Essity then steps in to work with building owners and facilities managers to help them not only improve appearance but also things like determining which products help their building stay clean longer.
Becoming More Aware of Building Hygiene
Hotel guests are arguably hyper aware of what exactly could or could not be hygienically clean in their room—countless guests have been there before them. But that’s not the only realm where hygiene is top of mind.
In May 2019, a study found that the interior of a rideshare vehicle (Uber, Lyft, etc.) is 35,000 times dirtier than a toilet seat—with main contaminated touchpoints being the window switches and seat belts.

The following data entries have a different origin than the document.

(* ===== verification/ImportFacts.v ===== *)
(** * What bringing authorities in from outside guarantees

    The authorities and their parents stay a forest whatever requests are
    served one after the other, so that retiring one always comes to an end;
    an import stores what it checked; and four ways in which an authority is
    left behind: stranded, orphaned, half imported, or its own ancestor. *)

From S2P Require Import Prelude GoStrings Effects Models Schema SqlFacts TableFacts Store Pki Sealing CaService CaFacts IssueFacts CaLifecycle CaImport LifecycleFacts Sample.

Module ImportFacts.
Import CaFacts IssueFacts LifecycleFacts PkiImport CaImport.

(** ** The forest of authorities *)

(** The authority with this id holds a certificate. *)
Definition certified (d : db) (id : Z) : Prop :=
  exists c, c ∈ rows (d Cas) /\ CA.ID c = id /\ CA.CertPEM c <> EmptyString.

Definition blank (c : CA.t) : Prop := CA.CertPEM c = EmptyString /\ CA.Status c = StatusPending.

(** Parents lead to no cycle, whoever holds a certificate has a parent that
    holds one, and a pending authority holds none. *)
Record forest (d : db) : Prop := mkForest {
  forest_valid : violated d = None;
  forest_seq : forall c, c ∈ rows (d Cas) -> (CA.ID c <= seq (d Cas))%Z;
  forest_ranked : exists rank, ranked rank d;
  forest_blank : forall c, c ∈ rows (d Cas) -> CA.Status c = StatusPending -> CA.CertPEM c = EmptyString;
  forest_parents : forall c p, c ∈ rows (d Cas) -> CA.ParentID c = Some p -> CA.CertPEM c <> EmptyString -> certified d p }.

(** What an UPDATE does to a row, except when a certificate comes in. *)
Definition adjusted (a b : CA.t) : Prop :=
  CA.ID b = CA.ID a /\ CA.ParentID b = CA.ParentID a /\ CA.CertPEM b = CA.CertPEM a /\
  (CA.Status b = StatusPending -> CA.Status a = StatusPending).

(** Rows that were there before are as they were, or were waiting for their
    certificate. *)
Definition evolves (d d' : db) : Prop :=
  (seq (d Cas) <= seq (d' Cas))%Z /\
  forall x, x ∈ rows (d' Cas) -> (CA.ID x <= seq (d Cas))%Z ->
  exists y, y ∈ rows (d Cas) /\ CA.ID y = CA.ID x /\ (adjusted y x \/ blank y).

(** A request served alone. *)
Definition carries_on (d d' : db) : Prop := (forest d -> forest d') /\ evolves d d'.

(** ... that removes nothing, and completes nothing. *)
Definition grows (d d' : db) : Prop :=
  carries_on d d' /\ forall x, x ∈ rows (d Cas) -> exists y, y ∈ rows (d' Cas) /\ adjusted x y.

(** ... and adds nothing. *)
Definition mild (d d' : db) : Prop :=
  (violated d = None -> violated d' = None) /\ seq (d' Cas) = seq (d Cas) /\
  Forall2 adjusted (rows (d Cas)) (rows (d' Cas)).

#[local] Instance adjusted_refl : Reflexive adjusted.
Proof. intros c. repeat split; done. Qed.
#[local] Instance adjusted_trans : Transitive adjusted.
Proof. intros a b c (H1 & H2 & H3 & H4) (K1 & K2 & K3 & K4). repeat split; try congruence. auto. Qed.

#[local] Instance evolves_refl : Reflexive evolves.
Proof. intros d. split; [lia |]. intros x Hx _. exists x. split; [done |]. split; [done | by left]. Qed.
#[local] Instance evolves_trans : Transitive evolves.
Proof.
  intros d1 d2 d3 [S12 H12] [S23 H23]. split; [lia |]. intros x Hx Hid.
  destruct (H23 x Hx ltac:(lia)) as (y & Hy & Hyx & Hadj). destruct (H12 y Hy ltac:(lia)) as (z & Hz & Hzy & Hadj').
  exists z. split; [done |]. split; [congruence |].
  destruct Hadj' as [Hadj' | Hb]; [| by right]. destruct Hadj as [Hadj | [Hc Hs]]; [left; by etrans |].
  right. destruct Hadj' as (_ & _ & Hcert & Hst). split; [congruence | by apply Hst].
Qed.

#[local] Instance carries_on_refl : Reflexive carries_on.
Proof. intros d. by split. Qed.
#[local] Instance carries_on_trans : Transitive carries_on.
Proof. intros d1 d2 d3 [F12 E12] [F23 E23]. split; [auto | by etrans]. Qed.
#[local] Instance grows_refl : Reflexive grows.
Proof. intros d. split; [reflexivity |]. intros x Hx. by exists x. Qed.
#[local] Instance grows_trans : Transitive grows.
Proof.
  intros d1 d2 d3 [C12 H12] [C23 H23]. split; [by etrans |]. intros x Hx.
  destruct (H12 x Hx) as (y & Hy & Hxy). destruct (H23 y Hy) as (z & Hz & Hyz). exists z. split; [done | by etrans].
Qed.
#[local] Instance mild_refl : Reflexive mild.
Proof. intros d. repeat split; auto. reflexivity. Qed.
#[local] Instance mild_trans : Transitive mild.
Proof.
  intros d1 d2 d3 (V12 & S12 & H12) (V23 & S23 & H23). repeat split; [auto | congruence |]. by etrans.
Qed.

Lemma grows_certified d d' p : grows d d' -> certified d p -> certified d' p.
Proof.
  intros [_ Hg] (c & Hc & Hid & Hcert). destruct (Hg c Hc) as (c' & Hc' & Hi & _ & Hce & _).
  exists c'. split; [done |]. split; congruence.
Qed.

Lemma certified_id d p : violated d = None -> certified d p -> forall x, x ∈ rows (d Cas) -> CA.ID x = p -> CA.CertPEM x <> EmptyString.
Proof. intros Hv (c & Hc & Hid & Hcert) x Hx Hxp. by rewrite (ca_id_inj d x c Hv Hx Hc) by congruence. Qed.
(** A database whose rows carry ids drawn from their sequences. *)
Definition well_kept (d : db) : Prop := violated d = None /\ drawn AcmeEabCreds d /\ drawn AcmeAccounts d /\ drawn AcmeOrders d.

(** Why an account gets no certificates any more: it was deactivated, or its
    credential is disabled and nobody enables it. *)
Definition put_off (a : AcmeAccount.t) (acts : list activity) (d : db) : Prop :=
  AcmeAccount.Status a = AcmeStatusDeactivated \/
  (exists c, c ∈ rows (d AcmeEabCreds) /\ EABCred.ID c = AcmeAccount.EABID a /\ EABCred.Disabled c = true) /\
  Forall (leaves_off (Some (AcmeAccount.EABID a))) acts.

Lemma account_id_inj d x y :
  violated d = None -> x ∈ rows (d AcmeAccounts) -> y ∈ rows (d AcmeAccounts) -> AcmeAccount.ID x = AcmeAccount.ID y -> x = y.
Proof.
  intros Hv. apply (clashes_inj (clash AcmeAccounts) AcmeAccount.ID); [| by apply violated_clashes].
  intros a b Hab. apply orb_true_iff. left. by apply Z.eqb_eq.
Qed.

Lemma credential_id_inj d x y :
  violated d = None -> x ∈ rows (d AcmeEabCreds) -> y ∈ rows (d AcmeEabCreds) -> EABCred.ID x = EABCred.ID y -> x = y.
Proof.
  intros Hv. apply (clashes_inj (clash AcmeEabCreds) EABCred.ID); [| by apply violated_clashes].
  intros a b Hab. apply orb_true_iff. left. by apply Z.eqb_eq.
Qed.

Lemma order_id_inj d x y :
  violated d = None -> x ∈ rows (d AcmeOrders) -> y ∈ rows (d AcmeOrders) -> AcmeOrder.ID x = AcmeOrder.ID y -> x = y.
Proof.
  intros Hv. apply (clashes_inj (clash AcmeOrders) AcmeOrder.ID); [| by apply violated_clashes].
  intros a b Hab. by apply Z.eqb_eq.
Qed.
(* ===== verification/AuthFacts.v ===== *)
(** * What signing in and the gates guarantee

    Who can reach a guarded handler; how many wrong passwords are looked at
    before the throttle holds, and how it is escaped; how long a token minted
    with a password lives; which address a request counts under; and what a
    single-sign-on name does to the local account it shares. *)

From S2P Require Import Prelude GoStrings Effects Models Schema SqlFacts Store Pki Sealing CaService Auth Gate CaFacts Sample.

Module AuthFacts.
Import CaFacts.

(** ** The gates *)

Section gates.
Context `{Std : Pki.Std} `{Ciphers} `{Auth.Passwords} `{RowOrder}.

(** A route's guard. *)
Inductive gate := Page | AdminPage | Api | AdminApi.
Definition run_gate (g : gate) (r : Gate.Request) : prog world Gate.verdict :=
  match g with
  | Page => Gate.requireUser r
  | AdminPage => Gate.requireAdmin r
  | Api => Gate.apiAuth false r
  | AdminApi => Gate.apiAuth true r
  end.
Definition admin_only (g : gate) : bool := match g with AdminPage | AdminApi => true | _ => false end.

(** The bearer token of a request. *)
Definition bearer (r : Gate.Request) : string := Str.TrimSpace (Str.TrimSpace (drop_s 7 (Gate.Authorization r))).

(** A session of the store vouches for the request: it is the one of the
    cookie, it has not expired, and a request that changes something repeats
    the CSRF cookie. *)
Definition by_session (w : world) (r : Gate.Request) (u0 : User.t) : Prop :=
  exists s c, s ∈ rows (w_db w Sessions) /\ Session.UserID s = User.ID u0 /\
    Gate.cookie_session r = Some c /\ Session.TokenHash s = Auth.HashToken c /\ (w_clock w < Session.ExpiresAt s)%Z /\
    (Gate.safe_method (Gate.Method r) = true \/ Gate.checkCSRF r = true).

“Lodging has always been in the forefront of making sure is it clean?” Mazzuca says. “Because people literally are away from home in another home, so they’ve been very conscious of it. Now that’s spread to areas like an office building and other areas where people are going out in the public.”
[Related: Lighting’s Ability to Disinfect a Space]
What’s New From Essity
With all of that in mind, Tork, an Essity brand, showed off its new PeakServe Continuous Hand Towel System, a towel dispenser fit for high-traffic settings. One of its most notable features is that it can hold up to 35% more towels than other products.
“PeakServe has more capacity than any other dispenser and zero waste,” Mazzuca says. “That allows for the confidence in people to know that they always have a means to dry their hands efficiently after washing their hands.”
Tork’s EasyCube continues to be a worthwhile product from Essity. It’s a facility management software system that gives building owners and facilities managers real-time data on cleaning needs in their building.
For example, it can monitor how many people are in an area, such as a restroom, and allow the FM to set barometers (i.e. does it need to be cleaned after 100 people or 75?).
“The building owner or cleaner can be in front of it and have it clean before someone can recognize it’s not a hygienic area,” Mazzuca says, adding: “For the property manager or building owner to be able to know in advance that [an area] is not clean and to not have a tenant come in and say ‘I had a bad experience’ speaks for itself.”